最近物騒なこと続きだからリフレッシュしてこい、とのフリードからのお達しだ。

この街は南に位置するアーベンス侯爵領と隣接するため、あちらの特産品である絹織物が多く流通している。


「わあ綺麗な色ですねー」


今女性の間で流行している腰までの丈の薄手のケープだ。


「染めはこの街特産の花を使っているんです。ベニバナです」


領地境の街は文化の交流点でもある。綺麗なものが好きなローゼは、柔らかな淡い赤色で染められたケープを頬を緩ませながら眺めている。


「いいんじゃないか。似合う」


ディルクが彼女の手からそれを奪い取り、肩に被せる。金糸の入った紐で固定できるようになっており、胸元の空いたドレスを着た時には重宝しそうなものだ。

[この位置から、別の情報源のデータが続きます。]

(* ===== verification/Merge.v ===== *)
(** * Merging index scans (src/src/nostrdb.c, ndb_index_scanner and ndb_index_merger)

    Each index clusters its entries in groups (a kind; an author and a kind; a
    relay and a kind) ordered by timestamp.  A scanner walks one group
    backwards; the merger keeps the scanners in a binary heap and hands out the
    newest entry of all of them.

    [None] is undefined behaviour or an exhausted fuel; the theorems show that
    neither happens, that the heap order is kept by pushing and sifting, and
    that draining the merger yields exactly the entries of the groups, newest
    first.  Allocation is taken to succeed. *)

From S2P Require Export Lmdb.
From stdpp Require Import sorting.
Open Scope Z_scope.
Open Scope ndb_scope.

Definition NDB_SCAN_KEY_MAX : Z := 288.

Inductive ndb_scan_key_type := NDB_SCAN_KEY_U64_TS | NDB_SCAN_KEY_ID_U64_TS | NDB_SCAN_KEY_RELAY_KIND.

Record ndb_index_scanner (C : Type) := mk_scanner {
  group : list Z;
  s_cur : C;
  s_created_at : Z;
  s_note_key : Z
}.
Arguments mk_scanner {C}.
Arguments group {C}.
Arguments s_cur {C}.
Arguments s_created_at {C}.
Arguments s_note_key {C}.

(** [heap] holds the first [heap_len] entries of the array. *)
Record ndb_index_merger (D C : Type) := mk_merger {
  scanners : list (ndb_index_scanner C);
  heap : list nat;
  capacity : Z;
  m_since : Z;
  m_key_type : ndb_scan_key_type;
  m_db : D
}.
Arguments mk_merger {D C}.
Arguments scanners {D C}.
Arguments heap {D C}.
Arguments capacity {D C}.
Arguments m_since {D C}.
Arguments m_key_type {D C}.
Arguments m_db {D C}.

(** ** Scanners *)

Definition ndb_scanner_in_group (g : list Z) (type : ndb_scan_key_type) (k : list Z) : option bool :=
  match type with
  | NDB_SCAN_KEY_U64_TS =>
      if negb (zlen k =? 16) then Some false
      else ku ← u64_at k 0; gu ← u64_at g 0; Some (ku =? gu)
  | NDB_SCAN_KEY_ID_U64_TS =>
      if negb (zlen k =? 48) then Some false
      else
        ku ← u64_at k 32; gu ← u64_at g 32;
        if ku =? gu then
          ki ← loadn k 0 32; gi ← loadn g 0 32; Some (memcmp ki gi =? 0)
        else Some false
  | NDB_SCAN_KEY_RELAY_KIND =>
      krk ← ndb_parse_relay_kind_key k;
      grk ← ndb_parse_relay_kind_key g;
      Some ((rk_kind krk =? rk_kind grk) && (strcmp (rk_relay krk) (rk_relay grk) =? 0))
  end.

(** [created_at] and [note_key] of the entry. *)
Definition ndb_scanner_read (type : ndb_scan_key_type) (it : item) : option (Z * Z) :=
  match type with
  | NDB_SCAN_KEY_U64_TS => t ← u64_at (fst it) 8; n ← u64_at (snd it) 0; Some (t, n)
  | NDB_SCAN_KEY_ID_U64_TS => t ← u64_at (fst it) 40; n ← u64_at (snd it) 0; Some (t, n)
  | NDB_SCAN_KEY_RELAY_KIND =>
      rk ← ndb_parse_relay_kind_key (fst it); Some (rk_created_at rk, rk_note_key rk)
  end.

Section scanners.
Context {D C : Type} `{!Lmdb D C}.
Abbreviation scanner := (ndb_index_scanner C).
Abbreviation merger := (ndb_index_merger D C).

(** The flag says whether the scanner has an entry; [created_at] and [note_key]
    are overwritten by an entry below [since] too. *)
Definition ndb_scanner_load (type : ndb_scan_key_type) (since : Z) (s : scanner) :
    option (bool * scanner) :=
  match mdb_cursor_get (s_cur s) MDB_GET_CURRENT with
  | None => Some (false, s)
  | Some (c, it) =>
      let s := mk_scanner (group s) c (s_created_at s) (s_note_key s) in
      b ← ndb_scanner_in_group (group s) type (fst it);
      if negb b then Some (false, s)
      else
        r ← ndb_scanner_read type it;
        Some (since <=? fst r, mk_scanner (group s) c (fst r) (snd r))
  end.

(** ** The heap *)

Definition ndb_merger_gt (ss : list scanner) (a b : nat) : option bool :=
  sa ← ss !! a; sb ← ss !! b;
  if negb (s_created_at sa =? s_created_at sb)
  then Some (s_created_at sb <? s_created_at sa)
  else Some (s_note_key sb <? s_note_key sa).

Definition ndb_merger_swap (h : list nat) (a b : nat) : option (list nat) :=
  x ← h !! a; y ← h !! b; Some (<[b := x]> (<[a := y]> h)).

(** The loop of [ndb_merger_push]. *)
Fixpoint merger_up (fuel : nat) (ss : list scanner) (h : list nat) (i : nat) : option (list nat) :=
  match fuel with
  | O => None
  | S fuel =>
      if (0 <? i)%nat then
        let parent := ((i - 1) / 2)%nat in
        x ← h !! i; y ← h !! parent;
        gt ← ndb_merger_gt ss x y;
        if negb gt then Some h
        else h ← ndb_merger_swap h i parent; merger_up fuel ss h parent
      else Some h
  end.

Definition set_scanners (m : merger) (ss : list scanner) : merger :=
  mk_merger ss (heap m) (capacity m) (m_since m) (m_key_type m) (m_db m).
Definition set_heap (m : merger) (h : list nat) : merger :=
  mk_merger (scanners m) h (capacity m) (m_since m) (m_key_type m) (m_db m).
(** The text always fits the buffers. *)
Lemma binmoji_text_length b : zlen (component_list b) <= 16 -> zlen (binmoji_text b) < 128.
Proof.
  intros H. unfold binmoji_text. rewrite !zlen_app.
  pose proof (components_text_length b (component_list b)). pose proof (tone_text_length (skin_tone1 b)).
  assert (zlen (if 0 <? primary_codepoint b then cp_text (primary_codepoint b) else []) <= 4)
    by (destruct (_ <? _); [apply cp_text_length | zl]). lia.
Qed.

(** The table is searched to the right entry, and holds hashes of its components. *)
Lemma table_lookup e : e ∈ binmoji_table ->
  crc32 (snd e) = fst e /\ fst e <> 0 /\ lookup_binmoji_by_hash (fst e) = Some (snd e).
Proof.
  assert (T : forallb (fun e => (crc32 (snd e) =? fst e) && negb (fst e =? 0) &&
      bool_decide (lookup_binmoji_by_hash (fst e) = Some (snd e))) binmoji_table = true) by (vm_compute; reflexivity).
  intros H. rewrite forallb_forall in T. apply list_elem_of_In in H. apply T in H. clear T.
  apply andb_prop in H as [H H2%bool_decide_eq_true_1]. apply andb_prop in H as [H0 H1].
  apply Z.eqb_eq in H0. split; [done |]. split; [| done]. intros E. by rewrite E in H1.
Qed.
(* ===== verification/NoteJson.v ===== *)
(** * JSON output (src/src/nostrdb.c)

    [ndb_note_json] and [ndb_event_commitment] write a note as JSON into a
    caller's buffer.  The note is read from the memory [nm], the buffer is the
    memory under the cursor: the code only ever serializes into a buffer
    disjoint from the note.  [note_text] and [canonical_text] are the texts
    the writers promise; they are proved to write exactly those, or to fail
    when the buffer is too small. *)

From S2P Require Export Note.
From Stdlib Require Import Ascii String.

(** The bytes of an ASCII literal; the quote character is [DQ]. *)
Definition bytes_of (s : string) : list Z :=
  map (fun a => Z.of_N (N_of_ascii a)) (list_ascii_of_string s).
Definition DQ : Z := 34.
Definition BSL : Z := 92.

(** ** Escaping *)

Definition cursor_push_unescaped_char (c1 c2 : Z) : CM bool :=
  if c2 =? 116 then cursor_push_byte 9
  else if c2 =? 110 then cursor_push_byte 10
  else if c2 =? 114 then cursor_push_byte 13
  else if c2 =? 98 then cursor_push_byte 8
  else if c2 =? 102 then cursor_push_byte 12
  else if c2 =? BSL then cursor_push_byte BSL
  else if c2 =? 47 then cursor_push_byte 47
  else if c2 =? DQ then cursor_push_byte DQ
  else if c2 =? 117 then ret false
  else cursor_push_byte c1 &&* cursor_push_byte c2.

Definition cursor_push_escaped_char (c : Z) : CM bool :=
  if c =? DQ then cursor_push_str [BSL; DQ]
  else if c =? BSL then cursor_push_str [BSL; BSL]
  else if c =? 8 then cursor_push_str [BSL; 98]
  else if c =? 12 then cursor_push_str [BSL; 102]
  else if c =? 10 then cursor_push_str [BSL; 110]
  else if c =? 13 then cursor_push_str [BSL; 114]
  else if c =? 9 then cursor_push_str [BSL; 116]
  else cursor_push_byte c.

Fixpoint push_hex_loop (buf : list Z) : CM bool :=
  match buf with
  | [] => ret true
  | c :: buf =>
      let* h := lift (hexchar (Z.shiftr c 4)) in
      let* l := lift (hexchar (Z.land c 15)) in
      cursor_push_byte h &&* cursor_push_byte l &&* push_hex_loop buf
  end.

Definition cursor_push_hex_str (buf : list Z) : CM bool :=
  if negb (zlen buf mod 2 =? 0) then ret false
  else cursor_push_byte DQ &&* push_hex_loop buf &&* cursor_push_byte DQ.

Fixpoint push_escaped_loop (s : list Z) : CM bool :=
  match s with
  | [] => ret true
  | c :: s => cursor_push_escaped_char c &&* push_escaped_loop s
  end.

(** [s] is a C string: the bytes before its NUL. *)
Definition cursor_push_jsonstr (s : list Z) : CM bool :=
  cursor_push_byte DQ &&* push_escaped_loop s &&* cursor_push_byte DQ.

(** ** Tags *)

Definition cursor_push_json_tag_str (nm : mem) (s : ndb_str) : CM bool :=
  if flag s =? NDB_PACKED_ID then
    let* id := lift (loadn nm (str s) 32) in cursor_push_hex_str id
  else let* s := lift (c_string nm (str s)) in cursor_push_jsonstr s.
Definition jsmn_char (stop_at_id : bool) (c count idkey : Z) : JM outcome :=
  if (c =? 123) || (c =? 91) then open_token c count idkey
  else if (c =? 125) || (c =? 93) then close_token c count idkey
  else if c =? DQ then string_token stop_at_id count idkey
  else if is_space c then ret (Next count idkey)
  else if c =? 58 then colon count idkey
  else if c =? 44 then comma count idkey
  else if prim_start c then primitive_token count idkey
  else ret (Done JSMN_ERROR_INVAL).

(** The end of the text: every token must be closed. *)
Definition finish (count : Z) : JM Z :=
  let* p := get in
  ret (if existsb unclosed (jp_tokens p) then JSMN_ERROR_PART else count).

Fixpoint jsmn_loop (fuel : nat) (stop_at_id : bool) (count idkey : Z) : JM Z :=
  match fuel with
  | O => ub
  | S fuel =>
      let* c := peek in
      match c with
      | None => finish count
      | Some c =>
          let* o := jsmn_char stop_at_id c count idkey in
          match o with
          | Done r => ret r
          | Next count idkey => do* incr_pos in jsmn_loop fuel stop_at_id count idkey
          end
      end
  end.

Definition jsmn_parse (stop_at_id : bool) : JM Z :=
  let* count := toknext in
  jsmn_loop (S (length js)) stop_at_id count 0.

End jsmn.

Definition jsmn_init : jsmn_parser := mk_parser 0 (-1) [].

(** ** Running to a postcondition

    [wp c s Q]: the computation [c] from [s] is defined and ends with [Q]. *)

Definition wp {S A} (c : M S A) (s : S) (Q : A -> S -> Prop) : Prop :=
  match c s with Some (a, s') => Q a s' | None => False end.

Lemma wp_bind {S A B} (c : M S A) (k : A -> M S B) s Q :
  wp c s (fun a s' => wp (k a) s' Q) -> wp (bind c k) s Q.
Proof. unfold wp, bind. by destruct (c s) as [[a s'] |]. Qed.

(** A first step whose result is known. *)
Lemma wp_step {S A B} {c : M S A} {k : A -> M S B} {s a s'} {Q : B -> S -> Prop} :
  c s = Some (a, s') -> wp (k a) s' Q -> wp (bind c k) s Q.
Proof. unfold wp, bind. by intros ->. Qed.

Lemma wp_ret {S A} (a : A) (s : S) (Q : A -> S -> Prop) : Q a s -> wp (ret a) s Q.
Proof. done. Qed.

Lemma wp_mono {S A} (c : M S A) s (P Q : A -> S -> Prop) :
  wp c s P -> (forall a s', P a s' -> Q a s') -> wp c s Q.
Proof. unfold wp. destruct (c s) as [[a s'] |]; auto. Qed.

Lemma wp_lift {S A} (o : option A) a (s : S) (Q : A -> S -> Prop) :
  o = Some a -> Q a s -> wp (lift o) s Q.
Proof. by intros ->. Qed.

Lemma wp_elim {S A} (c : M S A) s Q : wp c s Q -> exists a s', c s = Some (a, s') /\ Q a s'.
Proof. unfold wp. destruct (c s) as [[a s'] |]; [eauto | done]. Qed.

(** ** Forests in preorder

    A forest is the list of the parents of its nodes, -1 for a root, in the
    order of the nodes.  [anc ps i a]: [a] is [i] or above it. *)

Inductive anc (ps : list Z) : Z -> Z -> Prop :=
| anc_refl i : anc ps i i
| anc_up i p a : load8 ps i = Some p -> 0 <= p < i -> anc ps p a -> anc ps i a.

(** Where the next node may hang: nowhere, or on the path to the last node. *)
Definition spine (ps : list Z) (p : Z) : Prop :=
  p = -1 \/ 0 <= p /\ anc ps (zlen ps - 1) p.

Definition preorder (ps : list Z) : Prop :=
  forall i p, load8 ps i = Some p -> p = -1 \/ 0 <= p /\ anc ps (i - 1) p.

Definition children (ps : list Z) (a : Z) : Z := Z.of_nat (count_occ Z.eq_dec ps a).

Lemma anc_le ps i a : anc ps i a -> a <= i.
Proof. induction 1; lia. Qed.

Lemma anc_trans ps i a b : anc ps i a -> anc ps a b -> anc ps i b.
Proof. induction 1; eauto using anc_up. Qed.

店員の女性は頬を緩め、「あら、お似合いですわ。値段は張りますがとても質のいいものなんですよ。どうですか? プレゼントに」と悪乗りを始めた。


「もらおうか」

「ありがとうございますー! 毎度あり」

「えっ、ディルク様待って」


焦ったローゼが止めようとするも、ディルクはさっさと支払ってしまう。


「失礼いたしますね」と店員が品物につけた札を取り外した。

「ディルク様、もったいないです。こんなに高価なもの」

「あのな、ローゼ」


店を出るなり八の字眉毛で追って来るローゼの腕を引きながら彼女の鼻の前に指を突き付ける。